The effects of global warming are alarming. The year 2004 will be the fourth hottest on record since recordkeeping started 150 years ago. Natural disasters partly attributed to global warming will cost insurers $35 billion this year. Scientists have warned that "a long-term increase in global temperature of 3.5 degrees could threaten Latin American water supplies, reduce food yields in Asia and result in a rise in extreme weather conditions in the Caribbean."

But when you stop and think about it, huge shifts have swept the world constantly. The Sahara Desert was once fertile grasslands filled with animals, which we know from rock drawings scientists have discovered in the heart of it. When and why it became dry sand is not clear, but it happened in the last 12,000 years.

Even if we controlled carbon dioxide emissions today, could we prevent some disasters that will unfold over the next 50 years? It may be too late. That doesn't mean we should give up, but we should be realistic in how we talk about these things and how we advise clients. The fact is that man will deal with climate changes as they arise. Some peoples will move. Some lands will go out of production and some into it. There will be destruction, and there will be growth. In the end, man will adapt as man always has.

But, it would be nice if humans would use more foresight than hindsight this time.

Tuesday, December 14, 2004


I find this site interesting. It is part of counterwarfare on the Web. The site tells you who is clicking on your pay-per-click advertisements and driving up your costs unfairly. It was started by a gentleman who discovered a competitor was having click-fests at the gentleman's expense.

What does this have to do with PR? Not much. But it struck me because it shows again how the semi-anonymity of the internet can bring out the worst in people. That is a topic about which PR practitioners should be deeply familiar. The web has its share of goodness. In fact, it started with a grandly ideal concept of people helping people. I remember those days: They didn't last. The creeps found the web as quickly as the idealists, and the creeps have been abusing it ever since.

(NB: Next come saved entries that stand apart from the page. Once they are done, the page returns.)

Lemma loadImage_initial_pixels (f : file) :
  (forall image, decodeImage (fileBytes f) = Some image ->
                 (0 < bw image)%nat /\ (0 < bh image)%nat) ->
  hasPixels (drawingCanvas (loadImage f initialEditor)) = true.
Proof.
  intros Hdec. unfold loadImage.
  destruct (decodeImage (fileBytes f)) as [image|] eqn:Himage.
  - destruct (Hdec image eq_refl) as [Hw Hh].
    apply hasPixels_true.
    + change (cwidth (drawingCanvas (imageLoaded image initialEditor))) with (bw image).
      exact Hw.
    + change (cheight (drawingCanvas (imageLoaded image initialEditor))) with (bh image).
      exact Hh.
  - reflexivity.
Qed.

Lemma upload_invariant (f : file) (er : option string) :
  let w := Session (render (handleImageUpload f (App UPLOADING None None [] er None)))
                   None in
  coherent w
  /\ ((forall image, decodeImage (fileBytes f) = Some image ->
                     (0 < bw image)%nat /\ (0 < bh image)%nat) ->
      editorHasPixels w).
Proof.
  intros w. subst w. unfold handleImageUpload.
  destruct (startsWith (fileType f) "image/"); unfold coherent, editorHasPixels, render;
    cbn [ui pending appState originalImage editedImageUrl prompt error imageEditorRef
         setError setAppState setOriginalImage set_imageEditorRef upFile].
  - split.
    + repeat split; discriminate.
    + intros Hdec ed Hed. injection Hed as <-.
      apply loadImage_initial_pixels. exact Hdec.
  - split.
    + repeat split.
    + intros _ ed Hed. discriminate Hed.
Qed.

Lemma sessionStep_invariant (ev : appEvent) (w : session) :
  coherent w ->
  coherent (sessionStep ev w)
  /\ (uploadsPixels ev -> editorHasPixels w -> editorHasPixels (sessionStep ev w)).
Proof.
  intros Hw.
  destruct w as [[a o u p er r] pend].
  destruct a; unfold coherent in Hw;
    cbn [ui pending appState originalImage editedImageUrl prompt error imageEditorRef]
      in Hw.
  - (* UPLOADING *)
    destruct Hw as (-> & -> & -> & -> & ->).
    assert (Hsame : coherent (Session (App UPLOADING None None [] er None) None))
      by (unfold coherent; cbn; repeat split).
    destruct ev; try (split; [exact Hsame | intros _ Hpix; exact Hpix]);
      unfold sessionStep; cbn [ui pending appState].
    + destruct files as [|f files]; cbn [onFileChange uploadsPixels].
      * split; [exact Hsame | intros _ Hpix; exact Hpix].
      * destruct (upload_invariant f er) as [Hc Hp].
        split; [exact Hc | intros Hdec _; apply Hp; exact Hdec].
    + destruct files as [|f files]; cbn [onDrop uploadsPixels].
      * split; [exact Hsame | intros _ Hpix; exact Hpix].
      * destruct (upload_invariant f er) as [Hc Hp].
        split; [exact Hc | intros Hdec _; apply Hp; exact Hdec].
  - (* EDITING *)
    destruct Hw as (Ho & -> & Hr & ->).
    destruct o as [original|]; [|contradiction Ho; reflexivity].
    destruct r as [ed|]; [|contradiction Hr; reflexivity].
    assert (Hsame : coherent (Session (App EDITING (Some original) None p er (Some ed)) None))
      by (unfold coherent; cbn; repeat split; discriminate).
    destruct ev; try (split; [exact Hsame | intros _ Hpix; exact Hpix]);
      unfold sessionStep; cbn [ui pending appState imageEditorRef].
    + split; [unfold coherent; cbn; repeat split; discriminate|].
      intros _ Hpix ed' Hed'. cbn in Hed'. injection Hed' as <-.
      rewrite editorStep_hasPixels. apply (Hpix ed). reflexivity.
    + destruct (hasPixels (drawingCanvas ed)) eqn:Hedpix.
      * rewrite (handleGenerate_with_editor
                   (App EDITING (Some original) None p er (Some ed))
                   original ed eq_refl eq_refl Hedpix).
        cbn [prompt]. destruct (forallb isWhiteSpace p).
        -- split; [exact Hsame|].
           intros _ Hpix ed' Hed'. cbn in Hed'. injection Hed' as <-. exact Hedpix.
        -- split; [unfold coherent; cbn; repeat split; discriminate|].
           intros _ _ ed' Hed'. cbn in Hed'. discriminate Hed'.
      * rewrite (handleGenerate_without_pixels
                   (App EDITING (Some original) None p er (Some ed))
                   original ed eq_refl eq_refl Hedpix).
        cbn [prompt]. destruct (forallb isWhiteSpace p).
        -- split; [exact Hsame|].
           intros _ Hpix. specialize (Hpix ed eq_refl). congruence.
        -- split.
           ++ unfold coherent. cbn. repeat split; try discriminate.
              exists ed. split; [reflexivity | exact Hedpix].
           ++ intros _ Hpix. specialize (Hpix ed eq_refl). congruence.
  - (* GENERATING *)
    destruct Hw as (Ho & -> & -> & ->).
    destruct o as [original|]; [|contradiction Ho; reflexivity].
    assert (Hsame : forall q,
      coherent (Session (App GENERATING (Some original) None p None None) q))
      by (intros q; unfold coherent; cbn; repeat split; discriminate).
    destruct ev; try (split; [apply Hsame | intros _ Hpix; exact Hpix]);
      unfold sessionStep; cbn [ui pending appState].
    destruct pend as [call|];
      [|split; [apply Hsame | intros _ Hpix; exact Hpix]].
    destruct result as [resultUrl|t].
    + split; [unfold coherent; cbn; repeat split; discriminate|].
      intros _ _ ed' Hed'. cbn in Hed'. discriminate Hed'.
    + split; [apply Hsame|].
      intros _ _ ed' Hed'. cbn in Hed'. discriminate Hed'.
  - (* DISPLAYING_RESULT *)
    destruct Hw as (Ho & Hu & -> & ->).
    assert (Hsame : coherent (Session (App DISPLAYING_RESULT o u p er None) None))
      by (unfold coherent; cbn; repeat split; assumption).
    destruct ev; try (split; [exact Hsame | intros _ Hpix; exact Hpix]);
      unfold sessionStep; cbn [ui pending appState].
    split; [unfold coherent; cbn; repeat split|].
    intros _ _ ed' Hed'. cbn in Hed'. discriminate Hed'.
  - (* ERROR *)
    destruct Hw as (Ho & -> & -> & (ed & Hr & Hedpix)).
    cbn [imageEditorRef] in Hr. subst r.
    destruct o as [original|]; [|contradiction Ho; reflexivity].
    assert (Hhere : forall q e' ed',
      hasPixels (drawingCanvas ed') = false ->
      coherent (Session (App ERROR (Some original) None q e' (Some ed')) None)).
    { intros q e' ed' Hno. unfold coherent. cbn. repeat split; try discriminate.
      exists ed'. split; [reflexivity | exact Hno]. }
    assert (Hnever : forall v : session,
      editorHasPixels (Session (App ERROR (Some original) None p er (Some ed)) None) ->
      editorHasPixels v).
    { intros v Hpix. specialize (Hpix ed eq_refl). congruence. }
    destruct ev; try (split; [apply Hhere; exact Hedpix | intros _; apply Hnever]);
      unfold sessionStep; cbn [ui pending appState imageEditorRef].
    + split; [|intros _; apply Hnever].
      apply Hhere. rewrite editorStep_hasPixels. exact Hedpix.
    + rewrite (handleGenerate_without_pixels
                 (App ERROR (Some original) None p er (Some ed))
                 original ed eq_refl eq_refl Hedpix).
      cbn [prompt]. destruct (forallb isWhiteSpace p);
        (split; [apply Hhere; exact Hedpix | intros _; apply Hnever]).
    + split; [|intros _; apply Hnever].
      unfold coherent. cbn. repeat split; discriminate.
Qed.

(** Whatever the user does and however the service answers, the application
    stays in one of five shapes: uploading with nothing stored; editing with
    an image, an editor and no call pending; generating with the editor gone
    and no error shown; showing a result with both images; or in [ERROR]
    with an editor whose stroke layer has no pixels.  So [ERROR] is entered
    only through the [catch] of [handleGenerate], when the export throws on a
    stroke layer with a side of 0, and it is never entered as long as every
    uploaded file that decodes gives an image with pixels. *)
Theorem session_stays_coherent (history : list appEvent) :
  coherent (sessionRun history initialSession)
  /\ (Forall uploadsPixels history ->
      appState (ui (sessionRun history initialSession)) <> ERROR).
Proof.
  assert (Hrun : forall w, coherent w ->
            coherent (sessionRun history w)
            /\ (Forall uploadsPixels history -> editorHasPixels w ->
                editorHasPixels (sessionRun history w))).
  { unfold sessionRun. induction history as [|ev evs IH]; intros w Hw; cbn [fold_left].
    - split; [exact Hw | intros _ Hpix; exact Hpix].
    - destruct (sessionStep_invariant ev w Hw) as [Hc Hp].
      destruct (IH (sessionStep ev w) Hc) as [Hc' Hp'].
      split; [exact Hc'|].
      intros Hall Hpix. inversion Hall as [|ev' evs' Hev Hevs]; subst.
      apply Hp'; [exact Hevs|]. apply Hp; assumption. }
  assert (Hinit : coherent initialSession) by (unfold coherent; cbn; repeat split).
  destruct (Hrun initialSession Hinit) as [Hc Hp].
  split; [exact Hc|].
  intros Hall Herr.
  assert (Hpix0 : editorHasPixels initialSession)
    by (intros ed Hed; discriminate Hed).
  specialize (Hp Hall Hpix0).
  unfold coherent in Hc. rewrite Herr in Hc.
  destruct Hc as (_ & _ & _ & (ed & Hed & Hno)).
  specialize (Hp ed Hed). congruence.
Qed.

(** The [catch] of [handleGenerate]: with a prompt that is not blank, an
    image and an editor whose stroke layer has a side of 0, the export
    throws, no service call is made, and the application is left in [ERROR]
    with the message 'Generation failed: ' followed by the message of the
    exception; the image, the prompt and the editor are as they were. *)
Theorem handleGenerate_catches_the_export (st : app) (original : uploaded)
        (ed : editor) :
  forallb isWhiteSpace (prompt st) = false ->
  originalImage st = Some original ->
  imageEditorRef st = Some ed ->
  cwidth (drawingCanvas ed) = 0%nat \/ cheight (drawingCanvas ed) = 0%nat ->
  fst (getMaskAsBase64 (Some ed)) = Threw (ErrorWith emptyCanvasMessage)
  /\ snd (handleGenerate st) = None
  /\ appState (fst (handleGenerate st)) = ERROR
  /\ error (fst (handleGenerate st))
     = Some ("Generation failed: " ++ emptyCanvasMessage)
  /\ imageEditorRef (fst (handleGenerate st)) = Some ed
  /\ originalImage (fst (handleGenerate st)) = Some original
  /\ prompt (fst (handleGenerate st)) = prompt st.
Proof.
  intros Hblank Ho He Hside.
  assert (Hno : hasPixels (drawingCanvas ed) = false).
  { unfold hasPixels. destruct Hside as [-> | ->].
    - reflexivity.
    - destruct (cwidth (drawingCanvas ed) =? 0)%nat; reflexivity. }
  rewrite (handleGenerate_without_pixels st original ed Ho He Hno), Hblank.
  split; [apply getMaskAsBase64_throws; exact Hno|].
  cbn [fst snd appState error imageEditorRef originalImage prompt
       setAppState setError set_imageEditorRef].
  repeat split. exact Ho.
Qed.

Lemma generating_is_idle (ev : appEvent) (st : app) :
  appState st = GENERATING -> sessionStep ev (Session st None) = Session st None.
Proof.
  intros Hst. unfold sessionStep. cbn [ui pending]. rewrite Hst.
  destruct ev; try reflexivity.
Qed.

(** A service call that fails: while the application is generating with a
    call pending, let [editImageWithMask] throw for that call.  Nothing
    handles the rejection (the [try] of [handleGenerate] was left long before
    the callback runs): the application keeps the state it had, no error is
    shown, and no event that can follow changes it. *)
Theorem failed_call_leaves_the_spinner (w : session) (call : serviceCall)
        (generateContent : generateRequest -> outcome answer) (typeError : string)
        (t : thrown) (later : list appEvent) :
  appState (ui w) = GENERATING ->
  pending w = Some call ->
  callService generateContent typeError call = Threw t ->
  sessionRun (ServiceSettled (callService generateContent typeError call) :: later) w
  = Session (ui w) None.
Proof.
  intros Hst Hcall Hthrows. rewrite Hthrows.
  unfold sessionRun. cbn [fold_left].
  assert (Hfirst : sessionStep (ServiceSettled (Threw t)) w = Session (ui w) None).
  { destruct w as [st pend]. cbn [pending ui] in *. subst pend.
    unfold sessionStep. cbn [ui pending]. reflexivity. }
  rewrite Hfirst. clear Hfirst.
  induction later as [|ev evs IH]; cbn [fold_left].
  - reflexivity.
  - rewrite (generating_is_idle ev (ui w) Hst). exact IH.
Qed.

End SessionProperties.

(** * The inpainting service *)

Lemma split_lacks (sep : ascii) (s : string) :
  lacks sep s = true -> split sep s = [s].
Proof.
  induction s as [|c rest IH]; cbn [lacks split]; intros Hs.
  - reflexivity.
  - apply andb_prop in Hs as [Hc Hrest].
    apply negb_true_iff in Hc. rewrite Hc, (IH Hrest). reflexivity.
Qed.

Lemma split_first (sep : ascii) (pre rest : string) :
  lacks sep pre = true ->
  split sep (pre ++ String sep rest) = pre :: split sep rest.
Proof.
  induction pre as [|c pre IH]; cbn [lacks split String.append]; intros Hpre.
  - rewrite Ascii.eqb_refl. reflexivity.
  - apply andb_prop in Hpre as [Hc Hpre].
    apply negb_true_iff in Hc. rewrite Hc, (IH Hpre). reflexivity.
Qed.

It would be nice if there were a site for PR practitioners to tell who is throwing insults at their organizations so one could confront them but I am not aware of one. So while advertisers can tell who is clicking whom with a simple program, we have to work harder.

The internet because of its massive coverage is an analog of human nature. Sometimes, human nature isn't nice.

Monday, December 13, 2004

Integrated Marketing 

A hat tip to PR Machine for this catch. It is a discussion in PR week about integrated marketing and how PR firms are adapting to changes. There isn't much new in the article, but it is good to see there is movement toward cooperation among marketing communications arms to serve clients. One would expect that integration might be farther along than it is. The problem still seems to be yielding of control. Each marketing communications arm has to be willing to give a little for the greater good. That is hard to do. It is usually up to a company's marketers to enforce discipline. I suspect PR often takes a back seat in marketing discussions because it is not considered strategic, and it doesn't have the biggest budget. Of course, the only way PR will become strategic is when PR practitioners think and act that way. As long as practitioners are order-takers, there will marketers willing to give orders rather than to listen.

They Don't Get It 

A hat tip to the Ad Freak site for this one. The McCann Worldgroup site is easily the worst flash and motion site that I have encountered in a communications company. Far from proving how good McCann is, the site shows that McCann simply doesn't get the internet or the web. Check it for yourself.

Sunday, December 12, 2004

Worth Checking 

This blog doesn't recommend products or services, but the following site might be worth checking if you need public affairs monitoring. Customscoop originally contacted me because the firm thought I might be interested in news monitoring, but the site doesn't find news any faster than Google or Yahoo news searches. What I do like, however, is the number of government and policy sources it covers. This area, I believe, is overlooked.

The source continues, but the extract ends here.